Der Anwalt von Canosa, Jeremy Hellman, schrieb im letzten Monat an den Richter: „Weinstein und sein Anwalt versuchen, diese E-Mails zu manipulieren und aus dem Kontext zu missbrauchen, um den Pool der Geschworenen zu verschmutzen, indem sie den falschen Eindruck erwecken, dass es eine einvernehmliche sexuelle Beziehung gab, als es nur eine einvernehmliche gab Geschäftsbeziehung."

Richter Paul Engelmayer lehnte den Antrag jedoch letzte Woche mit einem Urteil ab, in dem es heißt, die E-Mails seien "nicht ordnungsgemäß als vertraulich eingestuft".

"WAHRHEIT KOMMT HERAUS"

Weinstein-Anwalt Elior Shiloh sagte, dass die E-Mails zeigen, dass "die Wahrheit endlich herauskommt".

Canosa gehört nicht zu den mutmaßlichen Opfern des gegen Weinstein beim Obersten Gerichtshof von Manhattan anhängigen Strafverfahrens.

Zu ihren Vorwürfen gehören auch Standorte in Manhattan, darunter das Tribeca Grand Hotel in der Nähe seines früheren Büros.

Canosas Anwalt hat gestern Abend keine Bitte um Stellungnahme zurückgesandt.

SEX-ASSAULT-VERSUCH

Weinstein, 67, droht ein Leben im Gefängnis, wenn er wegen zweier räuberischer sexueller Übergriffe verurteilt wird.

Der Fall betrifft die mutmaßliche Vergewaltigung eines langjährigen, nicht öffentlich bekannten Liebhabers im Jahr 2013 und einen mutmaßlichen Sexualangriff auf die Produktionsassistentin Mimi Haleyi im Jahr 2006.

Er hat die Vorwürfe in diesem Fall zurückgewiesen, der am 6. Januar vor Gericht stehen soll.

Weinstein wurde nach Artikeln in der New York Times und dem New Yorker im Jahr 2017 zum Thema einer Flut von widerlichen sexuellen Vorwürfen.

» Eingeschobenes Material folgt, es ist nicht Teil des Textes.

(** The stored record round-trips: what [encode_stored] writes,
    [decode_stored] reads back, for every configuration of the current version
    whose CBOR encoding fits the record; and encoding succeeds exactly when the
    encoding fits the record and the record fits the buffer. *)
Theorem stored_config_roundtrip config out :
  cbor_valid config -> version config = CONFIG_VERSION ->
  CONFIG_HEADER_LEN <= len out -> len out < 2 ^ 32 ->
  let size := CONFIG_HEADER_LEN + len (concat (cbor_writes config)) in
  match encode_stored config out with
  | Ok (out', total) =>
    total = size /\ len out' = len out /\ decode_stored (slice_to out' total) = Ok config
  | Err _ => MAX_STORED_CONFIG_LEN < size \/ len out < size
  | Panic => False
  end.
Proof.
  intros Hval Hver Hout Hmax. cbv zeta. rewrite encode_stored_eq by done. cbv zeta.
  pose proof (cbor_bytes_ok config Hval) as Hb.
  pose proof (cbor_round_trip config Hval) as Hrt.
  set (e := concat (cbor_writes config)) in *. unfold CONFIG_HEADER_LEN, MAX_STORED_CONFIG_LEN in *.
  destruct (len e <=? 512 - 10) eqn:E1; [|left; lia].
  destruct (10 + len e <=? len out) eqn:E2; [|right; lia].
  split; [done|]. split.
  { rewrite !len_app, len_drop; unfold CONFIG_MAGIC; llia. }
  rewrite (app_assoc CONFIG_MAGIC), (app_assoc (CONFIG_MAGIC ++ _)), (app_assoc _ e).
  rewrite slice_to_app by (unfold CONFIG_MAGIC; llia).
  rewrite Hver, <- !app_assoc. unfold decode_stored, CONFIG_HEADER_LEN, DeviceConfig_decode, decode_from.
  rewrite (proj2 (Z.ltb_ge (len _) 10)) by (rewrite !len_app; change (len CONFIG_MAGIC) with 4; llia).
  set (b := le_bytes 4 (crc32 e)).
  change (slice (CONFIG_MAGIC ++ le_bytes 2 CONFIG_VERSION ++ b ++ e) 0 4) with CONFIG_MAGIC.
  change (slice (CONFIG_MAGIC ++ le_bytes 2 CONFIG_VERSION ++ b ++ e) 4 6) with (le_bytes 2 CONFIG_VERSION).
  change (slice (CONFIG_MAGIC ++ le_bytes 2 CONFIG_VERSION ++ b ++ e) 6 10) with b.
  change (slice_from (CONFIG_MAGIC ++ le_bytes 2 CONFIG_VERSION ++ b ++ e) 10) with e.
  subst b. rewrite le_val_4 by by apply crc32_range.
  rewrite Hrt, !Z.eqb_refl. reflexivity.
Qed.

Der Skandal ließ sein Filmimperium zusammenbrechen, seine Frau ließ sich von ihm scheiden – und löste die globale #MeToo-Bewegung aus.

Dutzende Schauspielerinnen, darunter Frau Paltrow, Ashley Judd und Salma Hayek, haben ihm unangemessenes Verhalten oder sexuelle Übergriffe vorgeworfen.

Weinstein hat konsequent bestritten, jemals an nicht einvernehmlichem Sex teilgenommen zu haben.

Die Sonne Am Sonntag wurde gestern bekannt gegeben, dass Weinstein und der perverse Finanzier Jeffrey Epstein 2006 an Prinzessin Beatrices 18. Geburtstag teilnahmen.

  • Teile dieses Artikels erschienen ursprünglich in der New York Post

HARVEY Weinsteins Bruder schrieb ihm einen vernichtenden Brief, in dem er sein "Fehlverhalten" zwei JAHRE vor dem Bekanntwerden von sexuellen Übergriffen auf ihn an die Öffentlichkeit brachte.